Problem to solve:
Copy each line of the entries that contains the word "they".

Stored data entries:
——
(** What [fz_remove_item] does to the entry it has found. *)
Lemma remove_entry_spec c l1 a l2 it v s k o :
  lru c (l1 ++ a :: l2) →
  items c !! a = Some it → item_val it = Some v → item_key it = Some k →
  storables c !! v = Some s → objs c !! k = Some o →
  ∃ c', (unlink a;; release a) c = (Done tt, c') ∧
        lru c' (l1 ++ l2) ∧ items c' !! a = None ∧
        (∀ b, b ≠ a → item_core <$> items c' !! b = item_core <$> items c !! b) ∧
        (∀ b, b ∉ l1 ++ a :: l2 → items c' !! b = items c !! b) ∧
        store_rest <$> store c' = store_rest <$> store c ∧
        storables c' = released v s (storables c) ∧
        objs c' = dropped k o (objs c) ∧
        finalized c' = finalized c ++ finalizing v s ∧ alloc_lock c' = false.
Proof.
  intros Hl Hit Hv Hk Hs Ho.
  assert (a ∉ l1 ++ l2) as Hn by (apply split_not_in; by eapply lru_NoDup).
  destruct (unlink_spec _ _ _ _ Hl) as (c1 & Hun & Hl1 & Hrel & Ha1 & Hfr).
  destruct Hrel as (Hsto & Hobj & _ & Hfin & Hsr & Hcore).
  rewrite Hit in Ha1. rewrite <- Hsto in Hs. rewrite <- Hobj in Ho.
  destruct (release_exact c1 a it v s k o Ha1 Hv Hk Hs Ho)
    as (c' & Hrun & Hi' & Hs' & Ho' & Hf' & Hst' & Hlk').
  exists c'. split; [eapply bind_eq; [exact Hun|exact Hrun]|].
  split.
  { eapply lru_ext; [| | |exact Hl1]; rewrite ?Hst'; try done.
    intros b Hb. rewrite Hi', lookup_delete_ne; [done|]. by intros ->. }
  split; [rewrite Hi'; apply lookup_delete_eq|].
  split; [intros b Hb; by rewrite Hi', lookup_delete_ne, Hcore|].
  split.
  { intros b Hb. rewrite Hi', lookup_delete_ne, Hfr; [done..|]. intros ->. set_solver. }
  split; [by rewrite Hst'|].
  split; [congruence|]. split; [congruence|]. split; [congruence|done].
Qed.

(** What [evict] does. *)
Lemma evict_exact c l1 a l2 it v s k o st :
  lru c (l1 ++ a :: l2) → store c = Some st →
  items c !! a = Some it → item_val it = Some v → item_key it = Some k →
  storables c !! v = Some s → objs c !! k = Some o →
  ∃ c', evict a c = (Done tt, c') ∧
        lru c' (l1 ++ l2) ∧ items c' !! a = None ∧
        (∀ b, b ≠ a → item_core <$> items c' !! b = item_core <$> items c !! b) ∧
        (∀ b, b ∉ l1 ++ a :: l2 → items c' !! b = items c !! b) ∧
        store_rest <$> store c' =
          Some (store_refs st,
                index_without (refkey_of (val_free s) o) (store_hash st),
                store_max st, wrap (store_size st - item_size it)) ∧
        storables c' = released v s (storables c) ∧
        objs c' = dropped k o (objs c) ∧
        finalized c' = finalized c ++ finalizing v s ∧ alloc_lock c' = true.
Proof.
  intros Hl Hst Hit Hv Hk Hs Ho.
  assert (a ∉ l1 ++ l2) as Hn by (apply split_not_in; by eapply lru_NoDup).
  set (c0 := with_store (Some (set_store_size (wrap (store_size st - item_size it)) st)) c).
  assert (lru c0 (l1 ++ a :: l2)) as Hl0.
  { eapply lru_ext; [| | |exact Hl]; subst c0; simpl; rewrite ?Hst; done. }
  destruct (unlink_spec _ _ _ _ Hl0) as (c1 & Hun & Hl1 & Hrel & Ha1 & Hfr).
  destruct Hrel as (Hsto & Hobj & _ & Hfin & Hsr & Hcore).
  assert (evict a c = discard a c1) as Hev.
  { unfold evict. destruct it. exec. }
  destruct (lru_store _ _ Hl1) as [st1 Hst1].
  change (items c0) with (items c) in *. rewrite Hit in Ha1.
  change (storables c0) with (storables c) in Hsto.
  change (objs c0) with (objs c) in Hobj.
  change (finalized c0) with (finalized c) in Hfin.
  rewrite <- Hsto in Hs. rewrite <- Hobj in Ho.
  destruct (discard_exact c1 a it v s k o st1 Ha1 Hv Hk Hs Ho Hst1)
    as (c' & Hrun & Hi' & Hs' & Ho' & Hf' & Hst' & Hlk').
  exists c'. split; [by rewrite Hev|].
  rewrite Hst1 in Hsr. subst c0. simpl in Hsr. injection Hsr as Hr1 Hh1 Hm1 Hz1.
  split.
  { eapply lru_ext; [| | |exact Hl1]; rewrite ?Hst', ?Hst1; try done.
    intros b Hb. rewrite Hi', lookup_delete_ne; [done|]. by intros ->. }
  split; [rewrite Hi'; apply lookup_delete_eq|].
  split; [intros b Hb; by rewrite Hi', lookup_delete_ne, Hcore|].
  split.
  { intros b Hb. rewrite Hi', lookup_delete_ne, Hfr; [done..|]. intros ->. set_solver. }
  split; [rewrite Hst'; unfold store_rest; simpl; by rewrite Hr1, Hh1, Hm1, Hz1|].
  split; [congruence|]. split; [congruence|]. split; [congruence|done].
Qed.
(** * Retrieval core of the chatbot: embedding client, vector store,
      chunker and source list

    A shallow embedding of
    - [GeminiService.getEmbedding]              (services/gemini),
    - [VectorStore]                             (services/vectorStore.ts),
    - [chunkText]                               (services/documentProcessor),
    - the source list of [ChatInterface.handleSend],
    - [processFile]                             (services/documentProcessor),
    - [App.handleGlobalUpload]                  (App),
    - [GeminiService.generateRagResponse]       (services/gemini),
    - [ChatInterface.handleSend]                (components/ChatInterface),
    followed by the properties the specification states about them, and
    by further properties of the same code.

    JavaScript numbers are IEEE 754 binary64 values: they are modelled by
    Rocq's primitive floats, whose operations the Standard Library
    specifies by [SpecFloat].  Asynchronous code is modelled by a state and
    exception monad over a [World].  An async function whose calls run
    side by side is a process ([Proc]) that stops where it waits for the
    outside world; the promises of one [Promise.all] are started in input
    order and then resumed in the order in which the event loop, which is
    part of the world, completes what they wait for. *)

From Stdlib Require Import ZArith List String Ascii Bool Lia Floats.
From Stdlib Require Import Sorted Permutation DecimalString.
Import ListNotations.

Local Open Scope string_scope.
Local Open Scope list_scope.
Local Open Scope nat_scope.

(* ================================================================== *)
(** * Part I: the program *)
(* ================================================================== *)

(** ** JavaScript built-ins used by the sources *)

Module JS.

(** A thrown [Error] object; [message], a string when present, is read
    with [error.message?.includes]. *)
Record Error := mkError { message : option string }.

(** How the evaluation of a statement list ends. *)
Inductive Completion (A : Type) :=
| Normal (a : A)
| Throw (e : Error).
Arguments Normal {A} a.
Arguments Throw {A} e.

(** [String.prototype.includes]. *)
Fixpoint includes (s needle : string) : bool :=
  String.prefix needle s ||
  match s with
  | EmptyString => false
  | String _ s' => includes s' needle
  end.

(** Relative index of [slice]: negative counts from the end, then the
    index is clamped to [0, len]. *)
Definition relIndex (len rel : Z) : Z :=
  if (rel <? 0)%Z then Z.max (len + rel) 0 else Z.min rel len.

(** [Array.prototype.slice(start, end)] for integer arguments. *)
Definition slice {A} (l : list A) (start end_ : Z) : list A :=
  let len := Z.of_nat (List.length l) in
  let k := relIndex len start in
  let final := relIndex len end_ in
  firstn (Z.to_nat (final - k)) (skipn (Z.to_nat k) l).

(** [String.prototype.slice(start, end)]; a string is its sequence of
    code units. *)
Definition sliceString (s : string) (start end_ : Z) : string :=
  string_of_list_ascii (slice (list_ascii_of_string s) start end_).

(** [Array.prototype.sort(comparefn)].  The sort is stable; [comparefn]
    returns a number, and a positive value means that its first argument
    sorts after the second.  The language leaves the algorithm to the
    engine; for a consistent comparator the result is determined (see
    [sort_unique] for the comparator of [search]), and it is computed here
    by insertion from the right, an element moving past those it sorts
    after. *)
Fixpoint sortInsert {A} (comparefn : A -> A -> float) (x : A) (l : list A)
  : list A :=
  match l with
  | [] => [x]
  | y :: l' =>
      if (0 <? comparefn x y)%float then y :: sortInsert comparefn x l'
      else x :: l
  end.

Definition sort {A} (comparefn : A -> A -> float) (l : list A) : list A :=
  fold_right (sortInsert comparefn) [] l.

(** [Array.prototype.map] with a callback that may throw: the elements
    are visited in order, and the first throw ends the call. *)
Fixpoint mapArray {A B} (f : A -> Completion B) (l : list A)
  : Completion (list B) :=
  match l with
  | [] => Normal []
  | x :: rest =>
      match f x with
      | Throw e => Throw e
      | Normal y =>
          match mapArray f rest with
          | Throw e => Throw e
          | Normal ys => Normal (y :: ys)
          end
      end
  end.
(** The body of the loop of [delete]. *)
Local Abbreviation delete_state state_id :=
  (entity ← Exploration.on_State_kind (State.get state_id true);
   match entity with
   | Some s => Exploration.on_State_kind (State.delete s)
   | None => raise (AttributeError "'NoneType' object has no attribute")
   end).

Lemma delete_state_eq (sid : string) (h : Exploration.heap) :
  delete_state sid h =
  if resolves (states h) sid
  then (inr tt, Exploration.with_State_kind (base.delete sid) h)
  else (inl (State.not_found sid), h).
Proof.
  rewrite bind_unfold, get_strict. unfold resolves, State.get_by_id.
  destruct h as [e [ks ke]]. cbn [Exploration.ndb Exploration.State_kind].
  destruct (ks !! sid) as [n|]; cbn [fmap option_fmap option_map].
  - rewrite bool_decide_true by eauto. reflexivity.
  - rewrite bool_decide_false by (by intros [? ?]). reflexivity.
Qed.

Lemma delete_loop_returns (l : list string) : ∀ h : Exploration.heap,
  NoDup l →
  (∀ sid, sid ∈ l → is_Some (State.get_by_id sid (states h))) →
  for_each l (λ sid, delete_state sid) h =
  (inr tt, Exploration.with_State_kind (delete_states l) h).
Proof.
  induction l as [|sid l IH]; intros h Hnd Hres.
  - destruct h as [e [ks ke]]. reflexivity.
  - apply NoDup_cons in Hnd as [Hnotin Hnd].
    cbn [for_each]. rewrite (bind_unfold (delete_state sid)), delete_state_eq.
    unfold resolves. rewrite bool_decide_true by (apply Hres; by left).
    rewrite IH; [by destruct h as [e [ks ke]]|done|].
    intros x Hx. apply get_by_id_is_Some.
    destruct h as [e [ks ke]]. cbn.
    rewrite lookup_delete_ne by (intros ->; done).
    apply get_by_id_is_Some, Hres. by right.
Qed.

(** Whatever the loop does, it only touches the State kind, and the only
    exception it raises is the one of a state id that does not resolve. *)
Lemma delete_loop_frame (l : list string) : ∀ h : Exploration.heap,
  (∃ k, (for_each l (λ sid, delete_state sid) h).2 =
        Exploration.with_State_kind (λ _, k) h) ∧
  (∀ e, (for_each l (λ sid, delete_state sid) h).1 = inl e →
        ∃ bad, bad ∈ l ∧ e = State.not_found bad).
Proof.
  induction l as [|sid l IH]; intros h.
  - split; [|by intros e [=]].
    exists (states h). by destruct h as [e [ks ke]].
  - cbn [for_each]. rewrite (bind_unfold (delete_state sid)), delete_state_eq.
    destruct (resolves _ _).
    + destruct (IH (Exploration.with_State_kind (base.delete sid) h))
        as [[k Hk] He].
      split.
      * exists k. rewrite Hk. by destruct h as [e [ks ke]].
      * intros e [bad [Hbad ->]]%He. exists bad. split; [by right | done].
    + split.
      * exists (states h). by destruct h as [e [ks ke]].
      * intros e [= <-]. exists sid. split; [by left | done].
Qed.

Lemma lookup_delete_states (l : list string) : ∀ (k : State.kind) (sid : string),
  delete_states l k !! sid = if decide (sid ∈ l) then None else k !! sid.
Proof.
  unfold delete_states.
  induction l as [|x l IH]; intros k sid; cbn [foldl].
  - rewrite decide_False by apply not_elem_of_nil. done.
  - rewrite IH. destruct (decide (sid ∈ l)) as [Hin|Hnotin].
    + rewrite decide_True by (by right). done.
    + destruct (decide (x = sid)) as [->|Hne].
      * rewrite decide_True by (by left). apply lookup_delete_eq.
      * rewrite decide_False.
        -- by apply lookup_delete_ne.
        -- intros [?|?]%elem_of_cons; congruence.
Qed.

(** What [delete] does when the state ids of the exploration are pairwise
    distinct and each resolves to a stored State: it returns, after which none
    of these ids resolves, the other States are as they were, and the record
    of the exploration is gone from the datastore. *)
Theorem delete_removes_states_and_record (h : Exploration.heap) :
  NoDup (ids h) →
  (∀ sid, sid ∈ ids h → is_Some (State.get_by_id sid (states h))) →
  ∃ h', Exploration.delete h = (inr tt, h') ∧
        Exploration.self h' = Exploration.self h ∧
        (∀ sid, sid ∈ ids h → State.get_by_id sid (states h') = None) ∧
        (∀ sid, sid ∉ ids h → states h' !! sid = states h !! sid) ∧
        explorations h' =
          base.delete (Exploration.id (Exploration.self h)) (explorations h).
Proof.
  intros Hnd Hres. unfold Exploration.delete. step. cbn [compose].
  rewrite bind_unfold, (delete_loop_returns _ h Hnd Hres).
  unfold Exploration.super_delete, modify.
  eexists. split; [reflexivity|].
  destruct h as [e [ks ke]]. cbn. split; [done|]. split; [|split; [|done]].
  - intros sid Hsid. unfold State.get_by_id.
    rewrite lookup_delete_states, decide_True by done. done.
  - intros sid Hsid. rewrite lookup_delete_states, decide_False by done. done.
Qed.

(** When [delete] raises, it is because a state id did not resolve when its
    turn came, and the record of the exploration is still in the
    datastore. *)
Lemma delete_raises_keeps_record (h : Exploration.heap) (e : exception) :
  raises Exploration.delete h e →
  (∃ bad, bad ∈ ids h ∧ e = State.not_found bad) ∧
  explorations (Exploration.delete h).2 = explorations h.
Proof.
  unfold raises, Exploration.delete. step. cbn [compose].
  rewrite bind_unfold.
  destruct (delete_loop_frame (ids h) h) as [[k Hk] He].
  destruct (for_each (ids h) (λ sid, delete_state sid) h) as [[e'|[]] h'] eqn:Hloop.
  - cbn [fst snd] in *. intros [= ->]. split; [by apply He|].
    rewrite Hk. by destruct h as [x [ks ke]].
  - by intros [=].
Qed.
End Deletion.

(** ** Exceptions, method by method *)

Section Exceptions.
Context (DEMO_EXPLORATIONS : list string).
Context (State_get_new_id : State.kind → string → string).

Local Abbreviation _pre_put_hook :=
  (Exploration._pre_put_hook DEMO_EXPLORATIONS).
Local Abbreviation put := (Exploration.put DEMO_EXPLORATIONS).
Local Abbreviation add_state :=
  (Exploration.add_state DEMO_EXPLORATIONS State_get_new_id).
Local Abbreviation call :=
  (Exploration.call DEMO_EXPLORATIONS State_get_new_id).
——
Worked solution:
    JavaScript numbers are IEEE 754 binary64 values: they are modelled by
    part of the world, completes what they wait for. *)
    of these ids resolves, the other States are as they were, and the record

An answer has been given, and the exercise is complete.